# [Given entries]
(* ===== verification/BlockRoundTrip.v ===== *)
(** * BlockRoundTrip: a streamed block is the served block

    Composes the ingestor's [prepare_block] with the server's block hydration: from the stored
    metadata row and the transaction rows in the order of their index, the server builds a
    block with the streamed hashes, rewards and transactions. *)

From S2P Require Import Prelude Text Sdk IngestTx IngestBlock IngestBlockSound Hydration HydrationSound BlockHydration.

Open Scope list_scope.
Open Scope Z_scope.

(** The stored row as the server reads it; bank identity and hash are not read. *)
Definition read_block_row (row : BlockMetadataRow) : BlockHydration.BlockRow :=
  let w := m_rewards row in
  mkBlockRow
    (mkBaseRow (m_slot row) (m_parent_slot row) (m_blockhash row) (m_parent_blockhash row) (m_block_time row) (m_block_height row)
       (m_executed_transaction_count row) (m_entry_count row) (rewards_num_partitions w) (m_producer_time_nanos row) (m_user_agent row))
    (read_flag (rewards_present w)) (rewards_pubkey w) (rewards_lamports w) (rewards_post_balance w) (rewards_type w) (rewards_commission w)
    (rewards_commission_bps w).

(** A height of zero is shown for slot 0 only. *)
Definition height_view (slot : Z) (height : option Z) : option Z :=
  match height with Some 0 => if slot =? 0 then Some 0 else None | other => other end.
Lemma height_shown m : shown_height m = height_view (bm_slot m) (bm_block_height m).
Proof. unfold shown_height, height_view. by destruct (bm_block_height m) as [[]|]. Qed.

Definition streamed_rewards (block : BlockMsg) : list Reward := match bk_rewards block with Some r => rw_rewards r | None => [] end.
Definition streamed_partitions (block : BlockMsg) : option Z := bk_rewards block ≫= rw_num_partitions.

Definition by_index (a b : TxInfo) : Prop := ti_index a < ti_index b.
Definition by_slot_idx (a b : IngestTx.TransactionRow) : Prop := t_slot_idx a < t_slot_idx b.

Section Blocks.
Context (codecs : Codecs) (readers : Readers) {E J : Type} (lib : BlockLibrary E J) (utf8_lossy : list Z -> string).

(** A streamed transaction and what the server shows of it. *)
Definition served_as (kind : Z -> option RewardType) (info : TxInfo) (view : TransactionWithStatusMeta) : Prop :=
  exists tx msg header meta status, servable codecs readers kind info tx msg header meta status /\
    view = Complete (mkVersionedTx (tr_signatures tx) (message_of header msg)) (meta_view kind status meta).

(** The block the server hands to the encoder. *)
Definition block_view (kind : Z -> option RewardType) (block : BlockMsg) (views : list TransactionWithStatusMeta) (show_rewards : bool) : ConfirmedBlock :=
  mkConfirmed (bk_parent_blockhash block) (bk_blockhash block) (bk_parent_slot block) views
    (if show_rewards then map (reward_view kind) (streamed_rewards block) else []) (streamed_partitions block)
    (nonzero_time (bk_block_time block)) (height_view (bk_slot block) (bk_block_height block)).

Lemma pubkeys_back (Hb : base58_law codecs readers) l : forall keys, map_rows (fun w => decode_base58_32 codecs (rw_pubkey w)) l = Ok keys ->
  map (bs58_encode readers) keys = map rw_pubkey l.
Proof.
  induction l as [|w l IH]; intros keys H; cbn in H; [by injection H as <-|]. apply rbind_ok in H as (key & Hk & H).
  apply rbind_ok in H as (rest & Hr & [= <-]). cbn. by rewrite (decode_back codecs readers Hb _ _ Hk), (IH _ Hr).
Qed.

Lemma zip_block_rewards_back kind l : reward_law codecs kind l -> forall keys, map (bs58_encode readers) keys = map rw_pubkey l ->
  zip_block_rewards readers keys (map rw_lamports l) (map rw_post_balance l) (map (fun w => reward_type_to_string codecs (rw_type w)) l)
    (map (fun w => parse_commission 255 (rw_commission w)) l) (map (fun w => parse_commission 65535 (rw_commission_bps w)) l) =
  Ok (map (reward_view kind) l).
Proof.
  induction 1 as [|w l Hw _ IH]; intros keys Hk; destruct keys as [|key keys]; [done|done|done|]. injection Hk as Hkey Hk.
  cbn [map zip_block_rewards]. rewrite Hw. cbn [map_transaction_error map_err rbind tail head]. rewrite (IH _ Hk). cbn [rbind mjoin option_join].
  unfold reward_view. by rewrite <- Hkey.
Qed.

Lemma block_rewards_back (Hb : base58_law codecs readers) kind block columns : reward_law codecs kind (streamed_rewards block) ->
  reward_columns codecs (bk_rewards block) = Ok columns ->
  rewards_num_partitions columns = streamed_partitions block /\
  forall row, m_rewards row = columns ->
  build_block_rewards readers (map_block_metadata_row utf8_lossy (read_block_row row)) = Ok (map (reward_view kind) (streamed_rewards block)).
Proof.
  unfold streamed_rewards, streamed_partitions, reward_columns. destruct (bk_rewards block) as [r|]; [|intros _ [= <-]; split; [done|]; intros row Hrow].
  - intros Hl H. apply rbind_ok in H as (keys & Hk & [= <-]). split; [done|]. intros row Hrow. pose proof (pubkeys_back Hb _ _ Hk) as Hp.
    assert (Hlen : length keys = length (rw_rewards r)) by (apply (f_equal length) in Hp; by rewrite !length_map in Hp).
    unfold build_block_rewards, map_block_metadata_row, read_block_row. rewrite Hrow.
    cbn [bm_rewards_present bm_rewards_pubkey bm_rewards_lamports bm_rewards_post_balance bm_rewards_type bm_rewards_commission bm_rewards_commission_bps
         bw_rewards_present bw_rewards_pubkey bw_rewards_lamports bw_rewards_post_balance bw_rewards_type bw_rewards_commission bw_rewards_commission_bps
         rewards_present rewards_pubkey rewards_lamports rewards_post_balance rewards_type rewards_commission rewards_commission_bps].
    destruct (rw_rewards r) as [|w l] eqn:Hw; [by destruct keys|]. unfold read_flag. cbn [negb Z.eqb]. rewrite <- Hw in *.
    unfold ensure. rewrite !zlen_eqb by (rewrite !length_map; done). rewrite orb_true_r. cbn [andb rbind]. by apply zip_block_rewards_back.
  - unfold build_block_rewards, map_block_metadata_row, read_block_row. by rewrite Hrow.
Qed.

(** *** Transactions in order *)

Lemma map_rows_forall2 {A B} (f : A -> result B IngestError) l : forall k, map_rows f l = Ok k <-> Forall2 (fun x y => f x = Ok y) l k.
Proof.
  induction l as [|x l IH]; intros k; cbn; [split; [by intros [= <-]|by intros ->%Forall2_nil_inv_l]|]. rewrite rbind_ok. split.
  - intros (y & Hy & H). apply rbind_ok in H as (ys & Hys%IH & [= <-]). by constructor.
  - intros H. apply Forall2_cons_inv_l in H as (y & ys & Hy & Hys%IH & ->). exists y. split; [done|]. by rewrite Hys.
Qed.

Lemma transaction_index slot time info row : map_transaction codecs slot time info = Ok row -> t_slot_idx row = ti_index info.
Proof.
  unfold map_transaction. intros H. apply rbind_ok in H as (signature & _ & H). apply rbind_ok in H as (idx & Hi & H).
  unfold try_u32 in Hi. case_match; [|done]. injection Hi as <-. repeat (apply rbind_ok in H as (? & _ & H)).
  repeat match type of H with context [let '(_, _) := ?x in _] => destruct x; repeat (apply rbind_ok in H as (? & _ & H)) end.
  by injection H as <-.
Qed.

Lemma rows_sorted slot time infos rows : Forall2 (fun info row => map_transaction codecs slot time info = Ok row) infos rows ->
  StronglySorted by_index infos -> StronglySorted by_slot_idx rows.
Proof.
  induction 1 as [|info row infos rows Hr Hrs IH]; intros Hs; [constructor|]. apply StronglySorted_inv in Hs as [Hs Hall]. constructor; [by apply IH|].
  clear IH Hs. induction Hrs as [|info' row' infos rows Hr' _ IH]; [constructor|]. apply Forall_cons in Hall as [Hlt Hall]. constructor; [|by apply IH].
  unfold by_slot_idx. rewrite (transaction_index _ _ _ _ Hr), (transaction_index _ _ _ _ Hr'). exact Hlt.
Qed.

(** The rows read in order are the rows of the transactions in order. *)
Lemma ordered_rows slot time streamed stored infos rows : Forall2 (fun info row => map_transaction codecs slot time info = Ok row) streamed stored ->
  Permutation infos streamed -> StronglySorted by_index infos -> Permutation rows stored -> StronglySorted by_slot_idx rows ->
  Forall2 (fun info row => map_transaction codecs slot time info = Ok row) infos rows.
Proof.
  intros H Hp Hs Hpr Hsr. symmetry in Hp. destruct (Permutation_Forall2 Hp H) as (rows' & Hrows' & H').
  replace rows with rows'; [done|]. apply (StronglySorted_unique_strong by_slot_idx).
  - unfold by_slot_idx. intros. lia.
  - by eapply rows_sorted.
  - done.
  - by rewrite Hpr.
Qed.

Lemma transactions_served kind slot time infos rows views : base58_law codecs readers ->
  Forall2 (fun info row => map_transaction codecs slot time info = Ok row) infos rows -> Forall2 (served_as kind) infos views ->
  collect (hydrate_full_transaction readers) (map (fun row => map_transaction_row (read_row row)) rows) = Ok views.
Proof.
  intros Hb H. revert views. induction H as [|info row infos rows Hr _ IH]; intros views Hv; [by apply Forall2_nil_inv_l in Hv as ->|].
  apply Forall2_cons_inv_l in Hv as (view & vs & (tx & msg & header & meta & status & Hs & ->) & Hvs & ->). cbn [map collect].
  destruct (streamed_served codecs readers kind slot time info row tx msg header meta status Hb Hs Hr) as [_ ->]. cbn [rbind]. by rewrite (IH _ Hvs).
Qed.

(** The stored row: its footer may have been joined. *)
Definition stored_row (footer : option FooterFields) (row : BlockMetadataRow) : BlockMetadataRow :=
  match footer with Some f => apply_footer f row | None => row end.

(** C14: the block that was streamed is the block that is served.  For a block the ingestor
    prepares, with or without a footer joined to its row, whose transactions can each be served
    ([served_as]) and whose reward types the server knows: when the archive returns its
    transaction rows in the order of their index, the server hands to the encoder the block
    with the streamed blockhashes, parent, time and height, the streamed rewards when they
    are requested, and exactly the streamed transactions with their metadata, in the order of
    their index in the block. *)
Theorem ingest_block_roundtrip kind block include_entries prepared footer infos views rows encoding show_rewards max_version :
  base58_law codecs readers -> prepare_block codecs block include_entries = Ok prepared -> reward_law codecs kind (streamed_rewards block) ->
  Permutation infos (bk_transactions block) -> StronglySorted by_index infos -> Forall2 (served_as kind) infos views ->
  Permutation rows (p_transactions prepared) -> StronglySorted by_slot_idx rows ->
  hydrate_full_block_record readers lib
    (mkBlockRecord (map_block_metadata_row utf8_lossy (read_block_row (stored_row footer (p_metadata prepared))))
       (map (fun row => map_transaction_row (read_row row)) rows)) encoding show_rewards max_version =
  map_err HydrationEncode (encode_block lib (mkOptions encoding DetailsFull show_rewards max_version) (block_view kind block views show_rewards)).
Proof.
  intros Hb H Hl Hpi Hsi Hv Hpr Hsr. unfold prepare_block in H. apply rbind_ok in H as (? & _ & H). apply rbind_ok in H as (m & Hm & H).
  apply rbind_ok in H as (txs & Htxs%map_rows_forall2 & H). apply rbind_ok in H as (entries & _ & [= <-]). cbn [p_metadata p_transactions] in *.
  pose proof (ordered_rows _ _ _ _ _ _ Htxs Hpi Hsi Hpr Hsr) as Hrows.
  unfold map_block_metadata in Hm. apply rbind_ok in Hm as (hash & Hhash%(decode_back _ _ Hb) & Hm).
  apply rbind_ok in Hm as (parent & Hparent%(decode_back _ _ Hb) & Hm). apply rbind_ok in Hm as (columns & Hc & [= <-]).
  destruct (block_rewards_back Hb kind block columns Hl Hc) as [Hpart Hrw].
  unfold hydrate_full_block_record. cbn [br_metadata br_transactions].
  assert (Hrewards : block_rewards_if readers show_rewards (map_block_metadata_row utf8_lossy (read_block_row (stored_row footer
      (mkBlockMeta (bk_slot block) (bk_parent_slot block) hash parent (if bk_bank_id block =? 0 then None else Some (bk_bank_id block)) None None None
         (bk_block_time block) (bk_block_height block) (bk_executed_transaction_count block) (bk_entries_count block) columns)))) =
      Ok (if show_rewards then map (reward_view kind) (streamed_rewards block) else [])).
  { destruct show_rewards; [|done]. apply Hrw. by destruct footer. }
  rewrite Hrewards. cbn [rbind]. rewrite (transactions_served kind _ _ _ _ _ Hb Hrows Hv). cbn [map_transaction_error map_err rbind].
  f_equal. f_equal. unfold block_view, confirmed_block. rewrite height_shown, <- Hhash, <- Hparent, <- Hpart. destruct footer; reflexivity.
Qed.
End Blocks.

# [Exercise]
Nothing but the lines above from the one containing "Composes the ingestor's" through the one containing "Proof. unfold shown_height, height_view." should appear in the answer, each repeated exactly.

# [Solution below]
    Composes the ingestor's [prepare_block] with the server's block hydration: from the stored
    metadata row and the transaction rows in the order of their index, the server builds a
    block with the streamed hashes, rewards and transactions. *)

From S2P Require Import Prelude Text Sdk IngestTx IngestBlock IngestBlockSound Hydration HydrationSound BlockHydration.

Open Scope list_scope.
Open Scope Z_scope.

(** The stored row as the server reads it; bank identity and hash are not read. *)
Definition read_block_row (row : BlockMetadataRow) : BlockHydration.BlockRow :=
  let w := m_rewards row in
  mkBlockRow
    (mkBaseRow (m_slot row) (m_parent_slot row) (m_blockhash row) (m_parent_blockhash row) (m_block_time row) (m_block_height row)
       (m_executed_transaction_count row) (m_entry_count row) (rewards_num_partitions w) (m_producer_time_nanos row) (m_user_agent row))
    (read_flag (rewards_present w)) (rewards_pubkey w) (rewards_lamports w) (rewards_post_balance w) (rewards_type w) (rewards_commission w)
    (rewards_commission_bps w).

(** A height of zero is shown for slot 0 only. *)
Definition height_view (slot : Z) (height : option Z) : option Z :=
  match height with Some 0 => if slot =? 0 then Some 0 else None | other => other end.
Lemma height_shown m : shown_height m = height_view (bm_slot m) (bm_block_height m).
Proof. unfold shown_height, height_view. by destruct (bm_block_height m) as [[]|]. Qed.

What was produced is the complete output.